DATASET EXTRACT.
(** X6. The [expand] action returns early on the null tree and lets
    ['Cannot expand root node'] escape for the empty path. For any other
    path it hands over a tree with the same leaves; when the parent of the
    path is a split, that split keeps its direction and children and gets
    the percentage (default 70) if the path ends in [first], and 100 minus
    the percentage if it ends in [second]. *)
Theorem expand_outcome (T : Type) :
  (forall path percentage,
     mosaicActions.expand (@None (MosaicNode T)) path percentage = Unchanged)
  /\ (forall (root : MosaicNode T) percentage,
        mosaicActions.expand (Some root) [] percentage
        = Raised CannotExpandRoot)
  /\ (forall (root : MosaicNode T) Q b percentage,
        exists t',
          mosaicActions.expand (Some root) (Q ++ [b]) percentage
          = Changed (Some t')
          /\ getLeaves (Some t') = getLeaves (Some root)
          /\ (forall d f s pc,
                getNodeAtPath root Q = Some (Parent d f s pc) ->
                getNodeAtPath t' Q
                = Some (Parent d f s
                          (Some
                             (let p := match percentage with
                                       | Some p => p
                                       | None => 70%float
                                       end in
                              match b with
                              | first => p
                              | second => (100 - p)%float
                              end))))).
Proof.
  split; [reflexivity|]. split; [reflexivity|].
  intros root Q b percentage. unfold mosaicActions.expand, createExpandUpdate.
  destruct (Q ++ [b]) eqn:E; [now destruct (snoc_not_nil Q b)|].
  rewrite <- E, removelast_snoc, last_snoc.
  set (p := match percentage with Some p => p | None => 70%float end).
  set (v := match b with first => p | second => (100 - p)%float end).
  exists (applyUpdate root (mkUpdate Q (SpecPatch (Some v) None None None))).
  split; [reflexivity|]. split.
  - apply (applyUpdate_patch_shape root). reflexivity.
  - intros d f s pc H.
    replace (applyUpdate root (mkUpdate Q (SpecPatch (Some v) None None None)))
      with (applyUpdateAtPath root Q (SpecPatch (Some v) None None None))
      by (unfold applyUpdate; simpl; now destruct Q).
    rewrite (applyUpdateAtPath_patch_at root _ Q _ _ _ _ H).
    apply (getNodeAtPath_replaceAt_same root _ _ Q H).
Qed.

TASK GOAL. Take the lines from the start of the records through the line holding "path is a split, that", both included, and please print them exactly, with nothing else.

WRITTEN RESPONSE.
(** X6. The [expand] action returns early on the null tree and lets
    ['Cannot expand root node'] escape for the empty path. For any other
    path it hands over a tree with the same leaves; when the parent of the
    path is a split, that split keeps its direction and children and gets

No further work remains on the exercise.